* Exercise aim
Below are entries. Reproduce exactly the lines between the line holding "Lemma demo_dinode_at i" and the line holding "apply imap_one; [done|].", inclusive, and only those.

== Records provided

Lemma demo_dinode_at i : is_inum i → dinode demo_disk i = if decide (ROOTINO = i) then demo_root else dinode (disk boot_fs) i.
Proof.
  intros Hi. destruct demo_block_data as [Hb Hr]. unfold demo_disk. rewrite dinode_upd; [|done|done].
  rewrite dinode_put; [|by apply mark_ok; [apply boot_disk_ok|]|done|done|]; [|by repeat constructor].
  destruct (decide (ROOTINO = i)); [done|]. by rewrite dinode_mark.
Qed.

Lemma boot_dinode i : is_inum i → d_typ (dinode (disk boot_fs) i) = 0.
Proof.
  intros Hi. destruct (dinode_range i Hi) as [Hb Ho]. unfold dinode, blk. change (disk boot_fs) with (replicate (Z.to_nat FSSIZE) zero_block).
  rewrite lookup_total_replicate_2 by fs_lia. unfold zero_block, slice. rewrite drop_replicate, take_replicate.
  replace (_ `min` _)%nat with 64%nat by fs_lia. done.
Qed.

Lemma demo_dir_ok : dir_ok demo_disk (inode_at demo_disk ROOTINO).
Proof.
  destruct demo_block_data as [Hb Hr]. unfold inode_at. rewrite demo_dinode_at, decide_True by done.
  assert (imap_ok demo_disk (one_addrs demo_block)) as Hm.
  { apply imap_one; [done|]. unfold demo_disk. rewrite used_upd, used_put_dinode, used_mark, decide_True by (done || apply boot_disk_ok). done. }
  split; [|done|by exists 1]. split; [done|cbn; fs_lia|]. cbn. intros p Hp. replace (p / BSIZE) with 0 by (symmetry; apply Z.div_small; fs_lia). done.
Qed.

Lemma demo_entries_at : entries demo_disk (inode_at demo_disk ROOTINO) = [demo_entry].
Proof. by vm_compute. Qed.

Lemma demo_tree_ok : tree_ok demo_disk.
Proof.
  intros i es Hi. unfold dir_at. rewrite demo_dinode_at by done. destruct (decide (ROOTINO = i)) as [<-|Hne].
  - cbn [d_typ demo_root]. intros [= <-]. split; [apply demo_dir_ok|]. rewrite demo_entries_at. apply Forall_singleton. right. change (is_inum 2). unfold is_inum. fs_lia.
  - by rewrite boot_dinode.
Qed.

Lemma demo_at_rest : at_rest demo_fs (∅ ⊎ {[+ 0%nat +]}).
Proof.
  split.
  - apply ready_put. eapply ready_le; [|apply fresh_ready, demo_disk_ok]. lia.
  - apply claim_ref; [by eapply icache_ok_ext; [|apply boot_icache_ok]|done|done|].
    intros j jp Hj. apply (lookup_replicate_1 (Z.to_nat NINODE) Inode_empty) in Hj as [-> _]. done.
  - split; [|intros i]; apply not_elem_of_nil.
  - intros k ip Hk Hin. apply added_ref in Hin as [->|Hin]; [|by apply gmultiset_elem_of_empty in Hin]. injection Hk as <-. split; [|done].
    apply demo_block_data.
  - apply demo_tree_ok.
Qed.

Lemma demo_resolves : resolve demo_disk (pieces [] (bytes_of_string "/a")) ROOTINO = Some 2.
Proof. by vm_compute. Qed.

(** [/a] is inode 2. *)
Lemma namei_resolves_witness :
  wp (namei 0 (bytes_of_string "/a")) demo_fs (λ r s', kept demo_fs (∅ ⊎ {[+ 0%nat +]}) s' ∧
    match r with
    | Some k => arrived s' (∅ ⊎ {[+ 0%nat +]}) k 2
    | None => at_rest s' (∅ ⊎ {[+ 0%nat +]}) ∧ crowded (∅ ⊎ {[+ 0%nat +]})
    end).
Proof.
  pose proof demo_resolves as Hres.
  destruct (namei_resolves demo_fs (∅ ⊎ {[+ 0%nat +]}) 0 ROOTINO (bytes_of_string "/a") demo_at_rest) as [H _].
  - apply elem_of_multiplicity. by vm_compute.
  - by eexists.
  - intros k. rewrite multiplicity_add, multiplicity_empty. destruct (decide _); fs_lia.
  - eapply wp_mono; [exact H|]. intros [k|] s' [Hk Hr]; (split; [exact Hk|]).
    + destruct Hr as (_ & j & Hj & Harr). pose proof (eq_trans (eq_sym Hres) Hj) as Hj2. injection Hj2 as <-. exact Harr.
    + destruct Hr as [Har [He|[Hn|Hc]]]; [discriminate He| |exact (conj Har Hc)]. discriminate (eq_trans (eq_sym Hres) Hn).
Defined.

====
== Records provided

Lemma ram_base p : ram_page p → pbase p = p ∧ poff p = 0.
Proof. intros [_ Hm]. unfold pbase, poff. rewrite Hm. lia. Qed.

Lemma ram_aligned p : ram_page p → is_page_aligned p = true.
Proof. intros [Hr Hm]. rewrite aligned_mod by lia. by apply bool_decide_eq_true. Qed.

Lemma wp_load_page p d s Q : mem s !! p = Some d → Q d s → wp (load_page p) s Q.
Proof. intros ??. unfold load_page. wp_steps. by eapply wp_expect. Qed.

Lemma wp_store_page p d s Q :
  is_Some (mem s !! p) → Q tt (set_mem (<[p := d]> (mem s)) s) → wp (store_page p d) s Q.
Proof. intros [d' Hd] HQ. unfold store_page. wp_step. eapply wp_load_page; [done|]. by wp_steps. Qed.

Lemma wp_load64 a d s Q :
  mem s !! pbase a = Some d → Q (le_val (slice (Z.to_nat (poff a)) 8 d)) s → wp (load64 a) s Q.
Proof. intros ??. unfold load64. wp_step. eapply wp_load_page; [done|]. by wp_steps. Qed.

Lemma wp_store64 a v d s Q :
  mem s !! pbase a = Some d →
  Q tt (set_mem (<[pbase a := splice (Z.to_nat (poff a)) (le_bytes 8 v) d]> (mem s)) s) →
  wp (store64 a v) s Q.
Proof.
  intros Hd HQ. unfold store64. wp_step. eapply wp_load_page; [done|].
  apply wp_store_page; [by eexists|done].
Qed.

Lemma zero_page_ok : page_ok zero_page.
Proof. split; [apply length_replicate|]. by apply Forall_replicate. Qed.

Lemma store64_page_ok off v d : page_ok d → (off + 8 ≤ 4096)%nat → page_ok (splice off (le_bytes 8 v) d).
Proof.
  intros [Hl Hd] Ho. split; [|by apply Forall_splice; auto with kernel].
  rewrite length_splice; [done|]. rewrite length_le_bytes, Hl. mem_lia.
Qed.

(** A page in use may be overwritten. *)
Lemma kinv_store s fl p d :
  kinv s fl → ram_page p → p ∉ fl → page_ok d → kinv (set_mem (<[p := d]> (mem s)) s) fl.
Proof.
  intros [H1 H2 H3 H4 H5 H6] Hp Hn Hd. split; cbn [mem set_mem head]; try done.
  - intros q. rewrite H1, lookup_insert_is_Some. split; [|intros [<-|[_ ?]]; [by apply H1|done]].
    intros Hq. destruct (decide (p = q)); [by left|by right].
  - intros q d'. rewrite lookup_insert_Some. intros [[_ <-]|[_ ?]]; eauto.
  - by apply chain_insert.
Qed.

====

* Exercise output
Lemma demo_dinode_at i : is_inum i → dinode demo_disk i = if decide (ROOTINO = i) then demo_root else dinode (disk boot_fs) i.
Proof.
  intros Hi. destruct demo_block_data as [Hb Hr]. unfold demo_disk. rewrite dinode_upd; [|done|done].
  rewrite dinode_put; [|by apply mark_ok; [apply boot_disk_ok|]|done|done|]; [|by repeat constructor].
  destruct (decide (ROOTINO = i)); [done|]. by rewrite dinode_mark.
Qed.

Lemma boot_dinode i : is_inum i → d_typ (dinode (disk boot_fs) i) = 0.
Proof.
  intros Hi. destruct (dinode_range i Hi) as [Hb Ho]. unfold dinode, blk. change (disk boot_fs) with (replicate (Z.to_nat FSSIZE) zero_block).
  rewrite lookup_total_replicate_2 by fs_lia. unfold zero_block, slice. rewrite drop_replicate, take_replicate.
  replace (_ `min` _)%nat with 64%nat by fs_lia. done.
Qed.

Lemma demo_dir_ok : dir_ok demo_disk (inode_at demo_disk ROOTINO).
Proof.
  destruct demo_block_data as [Hb Hr]. unfold inode_at. rewrite demo_dinode_at, decide_True by done.
  assert (imap_ok demo_disk (one_addrs demo_block)) as Hm.
  { apply imap_one; [done|]. unfold demo_disk. rewrite used_upd, used_put_dinode, used_mark, decide_True by (done || apply boot_disk_ok). done. }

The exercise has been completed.